(** The units fit the width of the string. *)
Definition string_ok (p : JSString) : Prop :=
  len p = Z.of_nat (length (chars p)) /\ len p <= JS_STRING_LEN_MAX /\ Forall (fun c => 0 <= c < (if is_wide_char p then 2 ^ 16 else 2 ^ 8)) (chars p).

(** The fields of a rope, up to its depth; a rope that has been made flat
    keeps its depth and its width. *)
Definition rope_fields (n : Z) (w : bool) (d : Z) (l r : JSValue) : Prop :=
  n = string_rope_get_len l + string_rope_get_len r /\ n <= JS_STRING_LEN_MAX /\ implb (rope_wide l || rope_wide r) w = true /\ rope_depth l `max` rope_depth r + 1 <= d.

Fixpoint rope_ok (v : JSValue) : Prop :=
  match v with
  | V_string p => string_ok p
  | V_rope n w d l r => rope_fields n w d l r /\ d <= JS_STRING_ROPE_MAX_DEPTH /\ rope_ok l /\ rope_ok r
  end.

(** A rope that may be too deep by its root. *)
Definition rope_built (v : JSValue) : Prop :=
  match v with
  | V_string p => string_ok p
  | V_rope n w d l r => rope_fields n w d l r /\ rope_ok l /\ rope_ok r
  end.

Lemma rope_ok_built v : rope_ok v -> rope_built v.
Proof. destruct v; [done|]. intros (H1 & _ & H2 & H3). done. Qed.

Lemma text_length v : rope_built v -> string_rope_get_len v = Z.of_nat (length (text v)).
Proof.
  assert (H : forall v, rope_ok v -> string_rope_get_len v = Z.of_nat (length (text v))).
  { induction v0 as [p|n w d l IHl r IHr]; [intros H; apply H|]. intros ((-> & _) & _ & H1 & H2). cbn [text string_rope_get_len]. rewrite length_app, IHl, IHr by done. lia. }
  destruct v as [p|n w d l r]; [intros Hs; apply Hs|]. intros ((-> & _) & H1 & H2). cbn [text string_rope_get_len]. rewrite length_app, (H l), (H r) by done. lia.
Qed.

Lemma rope_len v : rope_ok v -> 0 <= string_rope_get_len v <= JS_STRING_LEN_MAX.
Proof. intros H. split; [rewrite text_length by (by apply rope_ok_built); lia|]. destruct v; [apply H|]. destruct H as ((_ & H & _) & _). done. Qed.

Lemma rope_depth_range v : rope_ok v -> 0 <= rope_depth v <= JS_STRING_ROPE_MAX_DEPTH.
Proof.
  induction v as [p|n w d l IHl r IHr]; [unfold JS_STRING_ROPE_MAX_DEPTH; cbn; lia|]. intros ((_ & _ & _ & Hd) & H & H1 & H2). specialize (IHl H1). specialize (IHr H2). cbn [rope_depth]. lia.
Qed.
▬▬▬▬▬▬
**Exercise objective:**
Starting at the line that contains "Lemma text_length v", write out every line to the end of the entries, exactly as given.

**Final answer:**
Lemma text_length v : rope_built v -> string_rope_get_len v = Z.of_nat (length (text v)).
Proof.
  assert (H : forall v, rope_ok v -> string_rope_get_len v = Z.of_nat (length (text v))).
  { induction v0 as [p|n w d l IHl r IHr]; [intros H; apply H|]. intros ((-> & _) & _ & H1 & H2). cbn [text string_rope_get_len]. rewrite length_app, IHl, IHr by done. lia. }
  destruct v as [p|n w d l r]; [intros Hs; apply Hs|]. intros ((-> & _) & H1 & H2). cbn [text string_rope_get_len]. rewrite length_app, (H l), (H r) by done. lia.
Qed.

Lemma rope_len v : rope_ok v -> 0 <= string_rope_get_len v <= JS_STRING_LEN_MAX.
Proof. intros H. split; [rewrite text_length by (by apply rope_ok_built); lia|]. destruct v; [apply H|]. destruct H as ((_ & H & _) & _). done. Qed.

Lemma rope_depth_range v : rope_ok v -> 0 <= rope_depth v <= JS_STRING_ROPE_MAX_DEPTH.
Proof.
  induction v as [p|n w d l IHl r IHr]; [unfold JS_STRING_ROPE_MAX_DEPTH; cbn; lia|]. intros ((_ & _ & _ & Hd) & H & H1 & H2). specialize (IHl H1). specialize (IHr H2). cbn [rope_depth]. lia.
Qed.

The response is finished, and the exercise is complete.